WORK TASK: Take each line of the records below that contains the string "length" and copy it.
::: ENTRIES SUPPLIED :::
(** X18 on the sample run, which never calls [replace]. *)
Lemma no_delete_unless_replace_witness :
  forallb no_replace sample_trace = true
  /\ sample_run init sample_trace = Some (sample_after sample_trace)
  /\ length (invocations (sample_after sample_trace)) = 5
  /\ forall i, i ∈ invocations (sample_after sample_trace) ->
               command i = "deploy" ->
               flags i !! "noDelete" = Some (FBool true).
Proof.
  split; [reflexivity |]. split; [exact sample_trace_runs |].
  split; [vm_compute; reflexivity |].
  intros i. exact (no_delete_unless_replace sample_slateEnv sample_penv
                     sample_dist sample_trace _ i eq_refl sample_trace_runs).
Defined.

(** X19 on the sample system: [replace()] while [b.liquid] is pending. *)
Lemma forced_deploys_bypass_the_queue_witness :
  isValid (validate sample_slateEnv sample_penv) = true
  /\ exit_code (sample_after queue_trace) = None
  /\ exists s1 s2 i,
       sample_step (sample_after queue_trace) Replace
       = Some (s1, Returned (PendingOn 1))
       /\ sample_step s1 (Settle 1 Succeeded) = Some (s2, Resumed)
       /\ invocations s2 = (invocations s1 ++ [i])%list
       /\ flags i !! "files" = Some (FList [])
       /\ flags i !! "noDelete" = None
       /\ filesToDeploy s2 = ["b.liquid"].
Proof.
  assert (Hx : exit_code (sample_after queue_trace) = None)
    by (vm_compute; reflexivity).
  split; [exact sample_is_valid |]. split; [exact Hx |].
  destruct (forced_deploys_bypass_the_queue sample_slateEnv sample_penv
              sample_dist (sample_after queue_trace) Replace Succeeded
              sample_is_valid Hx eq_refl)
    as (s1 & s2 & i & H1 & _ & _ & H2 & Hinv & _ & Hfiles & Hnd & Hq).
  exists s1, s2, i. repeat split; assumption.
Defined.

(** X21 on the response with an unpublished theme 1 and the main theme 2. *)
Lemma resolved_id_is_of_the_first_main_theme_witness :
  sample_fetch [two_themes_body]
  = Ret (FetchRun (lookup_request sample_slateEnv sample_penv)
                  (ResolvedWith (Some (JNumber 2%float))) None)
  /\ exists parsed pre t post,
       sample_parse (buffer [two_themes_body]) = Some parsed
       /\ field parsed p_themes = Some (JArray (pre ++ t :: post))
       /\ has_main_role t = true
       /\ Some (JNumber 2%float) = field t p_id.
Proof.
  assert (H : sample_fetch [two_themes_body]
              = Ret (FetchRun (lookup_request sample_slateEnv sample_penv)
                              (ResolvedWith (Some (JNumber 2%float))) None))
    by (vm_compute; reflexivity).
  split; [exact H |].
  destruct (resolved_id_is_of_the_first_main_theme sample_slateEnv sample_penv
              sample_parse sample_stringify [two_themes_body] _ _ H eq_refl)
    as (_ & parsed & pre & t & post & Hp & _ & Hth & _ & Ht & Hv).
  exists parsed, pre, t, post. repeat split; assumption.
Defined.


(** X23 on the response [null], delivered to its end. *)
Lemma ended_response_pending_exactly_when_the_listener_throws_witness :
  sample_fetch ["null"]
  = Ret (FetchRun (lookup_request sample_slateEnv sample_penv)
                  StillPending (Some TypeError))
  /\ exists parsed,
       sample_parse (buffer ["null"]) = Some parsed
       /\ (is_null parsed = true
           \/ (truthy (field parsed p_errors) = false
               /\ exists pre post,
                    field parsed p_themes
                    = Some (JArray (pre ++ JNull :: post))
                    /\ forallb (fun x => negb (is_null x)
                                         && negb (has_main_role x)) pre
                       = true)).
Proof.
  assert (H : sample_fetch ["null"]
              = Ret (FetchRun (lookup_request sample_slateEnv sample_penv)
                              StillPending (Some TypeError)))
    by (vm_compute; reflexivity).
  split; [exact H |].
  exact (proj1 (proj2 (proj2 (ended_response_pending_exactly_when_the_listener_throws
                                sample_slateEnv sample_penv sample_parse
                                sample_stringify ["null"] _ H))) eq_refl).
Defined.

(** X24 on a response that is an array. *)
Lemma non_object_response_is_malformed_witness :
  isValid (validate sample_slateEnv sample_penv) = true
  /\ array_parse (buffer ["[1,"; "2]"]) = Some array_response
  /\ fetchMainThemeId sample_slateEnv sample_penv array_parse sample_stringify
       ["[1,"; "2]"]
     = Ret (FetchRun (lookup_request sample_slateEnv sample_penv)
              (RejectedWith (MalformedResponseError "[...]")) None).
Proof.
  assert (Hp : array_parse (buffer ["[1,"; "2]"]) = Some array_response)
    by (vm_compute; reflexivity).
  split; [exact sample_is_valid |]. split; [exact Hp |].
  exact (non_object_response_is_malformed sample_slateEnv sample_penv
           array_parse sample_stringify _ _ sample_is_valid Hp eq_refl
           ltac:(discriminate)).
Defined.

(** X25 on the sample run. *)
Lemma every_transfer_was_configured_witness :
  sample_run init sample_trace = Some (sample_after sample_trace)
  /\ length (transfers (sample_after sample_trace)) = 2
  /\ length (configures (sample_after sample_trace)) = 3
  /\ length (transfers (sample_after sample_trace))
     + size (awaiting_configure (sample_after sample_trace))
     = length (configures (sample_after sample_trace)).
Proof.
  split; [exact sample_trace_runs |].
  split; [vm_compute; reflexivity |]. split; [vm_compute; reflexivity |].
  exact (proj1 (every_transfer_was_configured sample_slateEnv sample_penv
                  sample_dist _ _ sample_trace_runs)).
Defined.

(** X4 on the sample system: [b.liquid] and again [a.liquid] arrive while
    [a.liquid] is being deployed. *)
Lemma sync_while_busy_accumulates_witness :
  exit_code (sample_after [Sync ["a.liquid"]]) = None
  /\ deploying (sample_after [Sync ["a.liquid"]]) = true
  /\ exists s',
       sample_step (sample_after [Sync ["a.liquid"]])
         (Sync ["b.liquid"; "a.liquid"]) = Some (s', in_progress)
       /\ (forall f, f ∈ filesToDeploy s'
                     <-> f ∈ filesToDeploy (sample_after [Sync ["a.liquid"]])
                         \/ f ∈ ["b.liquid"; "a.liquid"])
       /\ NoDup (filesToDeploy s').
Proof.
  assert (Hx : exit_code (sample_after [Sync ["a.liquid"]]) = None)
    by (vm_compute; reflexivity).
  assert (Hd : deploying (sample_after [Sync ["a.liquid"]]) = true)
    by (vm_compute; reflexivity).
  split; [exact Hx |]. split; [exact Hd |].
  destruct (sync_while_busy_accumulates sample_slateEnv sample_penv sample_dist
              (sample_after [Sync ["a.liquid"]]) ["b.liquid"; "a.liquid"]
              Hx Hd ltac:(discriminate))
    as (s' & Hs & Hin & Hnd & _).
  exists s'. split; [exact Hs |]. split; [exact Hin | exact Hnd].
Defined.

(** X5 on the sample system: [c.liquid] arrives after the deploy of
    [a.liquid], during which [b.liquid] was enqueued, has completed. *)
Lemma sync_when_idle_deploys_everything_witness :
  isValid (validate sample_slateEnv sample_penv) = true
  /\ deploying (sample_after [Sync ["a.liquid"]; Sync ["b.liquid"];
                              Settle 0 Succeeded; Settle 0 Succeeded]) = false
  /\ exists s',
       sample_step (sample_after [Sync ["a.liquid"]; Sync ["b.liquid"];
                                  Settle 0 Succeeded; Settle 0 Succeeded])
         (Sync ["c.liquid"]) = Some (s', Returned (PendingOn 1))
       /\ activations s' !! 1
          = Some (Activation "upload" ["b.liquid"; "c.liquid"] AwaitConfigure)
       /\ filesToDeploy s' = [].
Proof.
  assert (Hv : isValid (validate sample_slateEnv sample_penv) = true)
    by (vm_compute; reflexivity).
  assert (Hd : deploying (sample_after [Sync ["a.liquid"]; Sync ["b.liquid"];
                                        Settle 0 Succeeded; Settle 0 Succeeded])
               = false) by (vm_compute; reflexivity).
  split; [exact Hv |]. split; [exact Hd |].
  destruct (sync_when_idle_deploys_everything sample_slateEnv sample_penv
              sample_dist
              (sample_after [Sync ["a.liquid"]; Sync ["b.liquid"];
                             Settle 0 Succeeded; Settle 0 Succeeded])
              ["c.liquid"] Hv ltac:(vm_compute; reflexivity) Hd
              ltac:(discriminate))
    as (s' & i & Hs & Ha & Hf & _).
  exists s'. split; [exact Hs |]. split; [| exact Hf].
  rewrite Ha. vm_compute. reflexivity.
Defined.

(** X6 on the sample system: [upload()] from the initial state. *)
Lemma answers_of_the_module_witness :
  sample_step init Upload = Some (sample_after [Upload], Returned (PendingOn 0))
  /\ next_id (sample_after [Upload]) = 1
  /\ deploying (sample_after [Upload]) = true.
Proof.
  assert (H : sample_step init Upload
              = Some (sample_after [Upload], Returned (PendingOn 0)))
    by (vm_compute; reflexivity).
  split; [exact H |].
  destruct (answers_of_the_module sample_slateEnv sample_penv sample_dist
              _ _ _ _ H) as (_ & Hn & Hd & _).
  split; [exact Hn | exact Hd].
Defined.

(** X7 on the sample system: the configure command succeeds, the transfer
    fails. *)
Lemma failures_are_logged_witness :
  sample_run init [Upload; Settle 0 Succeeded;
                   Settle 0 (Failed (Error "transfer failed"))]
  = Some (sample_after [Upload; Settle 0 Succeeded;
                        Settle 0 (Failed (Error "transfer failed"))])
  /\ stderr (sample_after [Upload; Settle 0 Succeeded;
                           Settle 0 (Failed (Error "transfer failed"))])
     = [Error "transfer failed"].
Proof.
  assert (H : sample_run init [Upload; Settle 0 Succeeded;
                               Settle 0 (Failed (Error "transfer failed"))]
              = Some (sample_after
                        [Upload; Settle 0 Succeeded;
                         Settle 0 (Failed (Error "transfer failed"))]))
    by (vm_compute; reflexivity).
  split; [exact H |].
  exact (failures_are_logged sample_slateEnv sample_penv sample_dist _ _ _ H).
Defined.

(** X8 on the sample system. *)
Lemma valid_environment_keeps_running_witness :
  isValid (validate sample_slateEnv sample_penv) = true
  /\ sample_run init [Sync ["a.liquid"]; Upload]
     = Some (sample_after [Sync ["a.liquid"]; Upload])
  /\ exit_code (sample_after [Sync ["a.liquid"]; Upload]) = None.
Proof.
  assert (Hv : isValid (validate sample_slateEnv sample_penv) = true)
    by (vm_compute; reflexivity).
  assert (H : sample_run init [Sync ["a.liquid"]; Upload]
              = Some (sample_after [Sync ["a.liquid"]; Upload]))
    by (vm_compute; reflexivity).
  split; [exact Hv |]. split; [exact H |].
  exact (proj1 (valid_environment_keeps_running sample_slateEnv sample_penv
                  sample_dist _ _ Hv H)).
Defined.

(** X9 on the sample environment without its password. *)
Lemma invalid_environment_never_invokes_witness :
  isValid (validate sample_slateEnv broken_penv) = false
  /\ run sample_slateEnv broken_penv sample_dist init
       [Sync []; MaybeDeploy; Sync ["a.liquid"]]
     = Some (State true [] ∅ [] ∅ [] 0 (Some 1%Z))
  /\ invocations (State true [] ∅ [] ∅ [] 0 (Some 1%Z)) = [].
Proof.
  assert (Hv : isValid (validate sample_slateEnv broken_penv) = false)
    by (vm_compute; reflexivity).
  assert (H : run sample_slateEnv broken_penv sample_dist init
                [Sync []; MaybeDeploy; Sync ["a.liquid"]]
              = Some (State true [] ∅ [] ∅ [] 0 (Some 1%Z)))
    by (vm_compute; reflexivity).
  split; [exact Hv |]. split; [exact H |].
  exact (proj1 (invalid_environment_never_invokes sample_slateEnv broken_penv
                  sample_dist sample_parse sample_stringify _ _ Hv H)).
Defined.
:::
COMPLETED TASK:
  /\ length (invocations (sample_after sample_trace)) = 5
  /\ length (transfers (sample_after sample_trace)) = 2
  /\ length (configures (sample_after sample_trace)) = 3
  /\ length (transfers (sample_after sample_trace))
     = length (configures (sample_after sample_trace)).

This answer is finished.